2. F-class ion pumps:

The F class ion pumps contain different transmembrane and cytosolic subunits. They are known for only transport of protons, in a process that does not involve phosphoprotein intermediate. They generally behave as reverse proton pump by synthesizing ATP from ADP and Pi by movement of protons from the exoplasmic to the cytosolic face of the membrane down the proton electrochemical gradient. Therefore, these pumps are also known as ATP synthases or F₀F₁ complex. F-class ion pump is most common in bacteria, yeast and animal mitochondria and also in chloroplast.

The F₀F₁ complex is a multi-protein having two components F₀and F₁. Both are multimeric proteins. The F₀ component contains three integral membrane proteins named a, b and c. The a and two b subunits are linked tightly but not to the donut- shaped ring of c subunits. And the F₁ component is water soluble complex of five distinct polypeptides with the composition α3β3γδε. The lower part of the F₁γ subunit is a coil which fits into the centre of the c-subunit ring of F₀ and appears rigidly attached to it. The F₁ ε subunit is rigidly attached to γ and also forms rigid contacts with c subunits. The F₁ and subunits associate in alternating order to form a hexamer αβαβαβ. The F₁δ subunit is permanently linked to one of the F₁ subunits and also to the b subunit of F₀. Thus the F₀ a and b subunits and the δ subunit and (αβ)3 hexamer of the F₁ complex form a rigid structure anchored in the membrane. The rodlike b subunits form a stator that prevents the (αβ)3 hexamer from moving while it rests on the γ subunit.

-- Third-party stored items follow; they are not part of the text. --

(* ===== verification/ProjectionFacts.v ===== *)
(** * What the projection of events hides, and what messages can embed *)

From S2P Require Import Prelude RustStr Utf8 ResponseModel Approval WorldState WorldStateFacts Projection.
Open Scope nat_scope.
#[local] Arguments lit _ : simpl never.

(** ** Values that look the same from outside *)

(** The keys whose texts name things; they are copied as they are. *)
Definition is_naming_key (key : str) : bool :=
  existsb (seqb key)
    [lit "method"; lit "threadId"; lit "thread_id"; lit "turnId"; lit "turn_id"; lit "itemId"; lit "item_id"; lit "id";
     lit "type"; lit "requestId"].

(** Two values under a key that differ only in secrets, in where absolute paths lead to the
    same name, and in embedded data. *)
Inductive alike : str → Json → Json → Prop :=
| alike_secret k v w : is_sensitive_key k = true → alike k v w
| alike_path k p q :
    is_path_key k = true → path_is_absolute p = true → path_is_absolute q = true → path_name p = path_name q →
    alike k (JString p) (JString q)
| alike_data k s t :
    is_path_key k = false → is_naming_key k = false → starts_with (lit "data:") s = true →
    starts_with (lit "data:") t = true → alike k (JString s) (JString t)
| alike_same k v : (match v with JArray _ | JObject _ => False | _ => True end) → alike k v v
| alike_array k l l' : Forall2 (alike k) l l' → alike k (JArray l) (JArray l')
| alike_object k f g : Forall2 (fun e e' => fst e = fst e' ∧ alike (fst e) (snd e) (snd e')) f g →
    alike k (JObject f) (JObject g).

Definition alike_fields (f g : Fields) : Prop := Forall2 (fun e e' => fst e = fst e' ∧ alike (fst e) (snd e) (snd e')) f g.

Lemma sanitize_sensitive v k : is_sensitive_key k = true → sanitize_value v k = REDACTED.
Proof. intros H. destruct v; cbn [sanitize_value]; by rewrite H. Qed.

Lemma sanitize_alike v : ∀ k w, alike k v w → sanitize_value v k = sanitize_value w k.
Proof.
  induction v as [|b|s|s|l IH|f IH] using json_induction; intros k w H;
    (destruct (is_sensitive_key k) eqn:E; [by rewrite !sanitize_sensitive|]);
    inversion H as [? ? ? HS|? ? ? Hp Hs Ht Hn|? ? ? Hp Hk Hs Ht|? ? Hv|? ? ? HF|? ? ? HF]; subst; try congruence; try done;
    cbn [sanitize_value]; rewrite E; clear H.
  - unfold safe_path. by rewrite Hp, Hs, Ht, Hn.
  - by rewrite Hp, Hs, Ht.
  - f_equal. induction HF as [|x y l l' Hxy HF IHF]; [done|]. apply Forall_cons in IH as [IHx IH].
    cbn [map]. f_equal; [by apply IHx|by apply IHF].
  - f_equal. induction HF as [|[k' x] [k'' y] f g [Hk Hxy] HF IHF]; [done|]. cbn [fst snd map] in *. subst k''.
    f_equal; [f_equal; apply (IH k'); [set_solver|done]|]. apply IHF. intros k'' v Hin. apply (IH k''). set_solver.
Qed.

(** ** Reading values that look the same *)

(** A key under which nothing is hidden. *)
Definition plain_key (k : str) : Prop := is_sensitive_key k = false.
Definition raw_key (k : str) : Prop := is_sensitive_key k = false ∧ is_path_key k = false ∧ is_naming_key k = true.

Lemma assoc_alike k f g : alike_fields f g → option_Forall2 (alike k) (assoc k f) (assoc k g).
Proof.
  induction 1 as [|[k1 x] [k2 y] f g [Hk Hxy] HF IH]; cbn; [constructor|]. cbn in Hk, Hxy. subst k2.
  destruct (seqb k k1) eqn:E; [|exact IH]. apply seqb_eq in E as ->. by constructor.
Qed.

Lemma field_str_alike k f g : raw_key k → alike_fields f g → field_str f k = field_str g k.
Proof.
  intros (Hs & Hp & Hn) H%(assoc_alike k). unfold field_str.
  destruct H as [x y Hxy|]; [|done]. cbn. inversion Hxy; subst; congruence || done.
Qed.

Lemma as_object_alike k f g : plain_key k → alike_fields f g →
  option_Forall2 alike_fields (assoc k f ≫= as_object) (assoc k g ≫= as_object).
Proof.
  intros Hs H%(assoc_alike k). destruct H as [x y Hxy|]; [|constructor]. unfold plain_key in Hs. cbn.
  inversion Hxy; subst; try congruence; try (by constructor). by destruct y; constructor.
Qed.

Lemma copy_sanitized_alike ks f g data : alike_fields f g → copy_sanitized f ks data = copy_sanitized g ks data.
Proof.
  intros H. unfold copy_sanitized. revert data. induction ks as [|k ks IH]; intros data; cbn [foldl]; [done|].
  destruct (assoc_alike k f g H) as [x y Hxy|]; [|apply IH]. rewrite (sanitize_alike _ _ _ Hxy). apply IH.
Qed.

Ltac raw := solve [vm_compute; repeat split; reflexivity].

Lemma copy_status_alike f g p : alike_fields f g → copy_status f p = copy_status g p.
Proof.
  intros H%(assoc_alike (lit "status")). unfold copy_status. destruct H as [x y Hxy|]; [|done].
  by rewrite (sanitize_alike _ _ _ Hxy).
Qed.

Lemma copy_item_fields_alike t f g p : alike_fields f g → copy_item_fields t f p = copy_item_fields t g p.
Proof. intros H. unfold copy_item_fields. destruct (item_fields t); [by apply copy_sanitized_alike|done]. Qed.

(** Embedded data is no phase. *)
Lemma copy_phase_alike f g p : alike_fields f g → copy_phase f p = copy_phase g p.
Proof.
  intros H%(assoc_alike (lit "phase")). unfold copy_phase, field_str. destruct H as [x y Hxy|]; [|done].
  cbn [mbind option_bind].
  assert (∀ s, starts_with (lit "data:") s = true → existsb (seqb s) [lit "commentary"; lit "final_answer"] = false) as Hd.
  { intros s Hs. destruct (existsb _ _) eqn:E; [|done]. apply existsb_exists in E as (x' & Hin & ->%seqb_eq).
    destruct Hin as [<-|[<-|[]]]; vm_compute in Hs; discriminate. }
  inversion Hxy as [? ? ? HS|? ? ? Hp|? ? ? ? ? Ha Hb| | |]; subst; try (vm_compute in HS; discriminate);
    try (vm_compute in Hp; discriminate); try done.
  cbn [as_str]. by rewrite (Hd _ Ha), (Hd _ Hb).
Qed.

Lemma project_item_alike f g : alike_fields f g → project_item f = project_item g.
Proof.
  intros H. unfold project_item, string_field. rewrite (field_str_alike (lit "type") f g) by (done || raw).
  rewrite (copy_status_alike f g), (copy_item_fields_alike _ f g) by done.
  by rewrite (copy_phase_alike f g).
Qed.

(** ** Whole messages *)

Lemma project_event_data_alike `{JsonText} m f g : alike_fields f g → project_event_data m f = project_event_data m g.
Proof.
  intros Hfg. unfold project_event_data. rewrite (field_str_alike (lit "requestId") f g) by (done || raw). f_equal.
  by apply copy_sanitized_alike.
Qed.

(** An event without the card of a map: its ids, its payload and the resources it announces. *)
Definition shown (e : ProjectedEvent) : str * str * option str * option str * Json * list ReplyArtifactCandidate :=
  (event_type e, event_thread e, event_turn e, event_item e, event_payload e, reply_artifacts e).

(** Embedded data starts with a [d], also when trimmed. *)
Lemma data_trimmed s : starts_with (lit "data:") s = true → ∃ t, trim s = 100%N :: t.
Proof. intros [t ->]%starts_with_spec. change (lit "data:" ++ t) with (100%N :: lit "ata:" ++ t). rewrite trim_cons by done. by apply trim_end_cons. Qed.

Lemma data_is_no_resource s : starts_with (lit "data:") s = true → valid_geojson_resource_uri (trim s) = false.
Proof.
  intros [t Ht]%data_trimmed. rewrite Ht. unfold valid_geojson_resource_uri.
  destruct (strip_prefix _ _) eqn:E; [|done]. by apply strip_prefix_Some in E.
Qed.

Lemma data_is_no_mime s : starts_with (lit "data:") s = true → existsb (seqb (trim s)) JSON_MIME_TYPES = false.
Proof.
  intros [t Ht]%data_trimmed. rewrite Ht. destruct (existsb _ _) eqn:E; [|done].
  by apply existsb_exists in E as (m & [<-|[<-|[]]] & [=]%seqb_eq).
Qed.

Figure 2: Model of the structure and function of ATP synthase (the F₀F₁ complex) in the bacterial plasma membrane. The F₀ portion is built of three integral membrane proteins: one copy of a, two copies of b, and on average 10 copies of c arranged in a ring in the plane of the membrane. Two proton half-channels lie at the interface between the a subunit and the c ring. Half-channel I allows protons to move one at a time from the exoplasmic medium and bind to aspartate-61 in the center of a c subunit near the middle of the membrane. Half-channel II (after rotation of the c ring) permits protons to dissociate from the aspartate and move into the cytosolic medium. [Adapted from M. J. Schnitzer, 2001, Nature 410:878, and P. D. Boyer, 1999, Nature 402:247.]